(** * Catalog pages: currency parsing, discounts, sorting and rendering

    A shallow embedding of the scripts of the two catalog pages of the
    repository:

    - [Carros], [CarrosPage]   : [carros.js]  (prices [preco_publico] /
      [preco_pcd]);
    - [Imoveis], [ImoveisPage] : [imoveis.js] (single price [valor]).

    [Carros] and [Imoveis] hold the value parsing, the discounts and the
    sorter; [CarrosPage] and [ImoveisPage] hold [renderImoveis] and the
    handlers of [DOMContentLoaded] and of the selector's [change] event.

    JavaScript values are modelled as the language defines them:
    strings are sequences of UTF-16 code units, Numbers are IEEE 754
    binary64 values (the Standard Library's [spec_float] at precision 53),
    arrays live in a store and are passed by reference.  Of the document
    the model keeps what the scripts touch: the children of the listing
    container, the value of the selector and the calls of
    [console.error]. *)

From Stdlib Require Import ZArith NArith QArith Qpower List Bool Lia Ascii String.
From Stdlib Require Import Sorting.Sorted Sorting.Permutation.
From Stdlib Require Import Floats.SpecFloat.
From stdpp Require Import base option list gmap.

Local Open Scope Z_scope.

(* ===================================================================== *)
(** * The JavaScript fragment used by the catalog code *)
(* ===================================================================== *)

Module JS.

(** ** Strings: sequences of UTF-16 code units *)

Definition jsstring := list N.

(** An ASCII literal as a JavaScript string. *)
Definition str (s : string) : jsstring :=
  List.map N_of_ascii (list_ascii_of_string s).

Definition chr (c : ascii) : N := N_of_ascii c.

Definition char_comma : N := chr ",".
Definition char_dot : N := chr ".".
Definition char_plus : N := chr "+".
Definition char_minus : N := chr "-".

Definition isDigit (c : N) : bool := ((48 <=? c) && (c <=? 57))%N.

(** [WhiteSpace] and [LineTerminator] code points of ECMA-262, the set
    stripped by [String.prototype.trim] and skipped by [parseFloat]. *)
Definition isWhiteSpace (c : N) : bool :=
  (((9 <=? c) && (c <=? 13)) || (c =? 32) || (c =? 160) || (c =? 5760)
   || ((8192 <=? c) && (c <=? 8202)) || (c =? 8232) || (c =? 8233)
   || (c =? 8239) || (c =? 8287) || (c =? 12288) || (c =? 65279))%N.

Fixpoint dropWhile (p : N -> bool) (s : jsstring) : jsstring :=
  match s with
  | [] => []
  | c :: t => if p c then dropWhile p t else s
  end.

Fixpoint takeWhile (p : N -> bool) (s : jsstring) : jsstring :=
  match s with
  | [] => []
  | c :: t => if p c then c :: takeWhile p t else []
  end.

Definition trimStart (s : jsstring) : jsstring := dropWhile isWhiteSpace s.
Definition trimEnd (s : jsstring) : jsstring :=
  rev (dropWhile isWhiteSpace (rev s)).

(** [s.trim()] *)
Definition trim (s : jsstring) : jsstring := trimEnd (trimStart s).

(** [s.replace(/c/g, '')] for a single code unit [c]. *)
Definition removeAll (c : N) (s : jsstring) : jsstring :=
  List.filter (fun d => negb (d =? c)%N) s.

(** [s.replace("c", "d")] with a one-character string pattern: only the
    first occurrence is replaced. *)
Fixpoint replaceFirst (c d : N) (s : jsstring) : jsstring :=
  match s with
  | [] => []
  | x :: t => if (x =? c)%N then d :: t else x :: replaceFirst c d t
  end.

(** [(s.match(/c/g) || []).length] *)
Definition countChar (c : N) (s : jsstring) : nat :=
  length (List.filter (fun d => (d =? c)%N) s).

(** [s.lastIndexOf("c")]: the greatest index holding [c], or [-1]. *)
Fixpoint lastIndexOf_from (c : N) (s : jsstring) (i : Z) (acc : Z) : Z :=
  match s with
  | [] => acc
  | x :: t => lastIndexOf_from c t (i + 1) (if (x =? c)%N then i else acc)
  end.

Definition lastIndexOf (c : N) (s : jsstring) : Z :=
  lastIndexOf_from c s 0 (-1).

Fixpoint isPrefixOf (p s : jsstring) : bool :=
  match p, s with
  | [], _ => true
  | _ :: _, [] => false
  | a :: p', b :: s' => (a =? b)%N && isPrefixOf p' s'
  end.

(** [s.replace(p, '')] with a string pattern [p]: the first occurrence of
    [p] is removed. *)
Fixpoint removeFirstSub (p s : jsstring) : jsstring :=
  if isPrefixOf p s then skipn (length p) s
  else match s with
       | [] => []
       | c :: t => c :: removeFirstSub p t
       end.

---*---

● Problem requirements
Look above for the line holding "i else acc)" and the line holding "(** [s.replace(p, '')]". Retype both, and every line between them, word for word and nothing else.

● Your solution
  | x :: t => lastIndexOf_from c t (i + 1) (if (x =? c)%N then i else acc)
  end.

Definition lastIndexOf (c : N) (s : jsstring) : Z :=
  lastIndexOf_from c s 0 (-1).

Fixpoint isPrefixOf (p s : jsstring) : bool :=
  match p, s with
  | [], _ => true
  | _ :: _, [] => false
  | a :: p', b :: s' => (a =? b)%N && isPrefixOf p' s'
  end.

(** [s.replace(p, '')] with a string pattern [p]: the first occurrence of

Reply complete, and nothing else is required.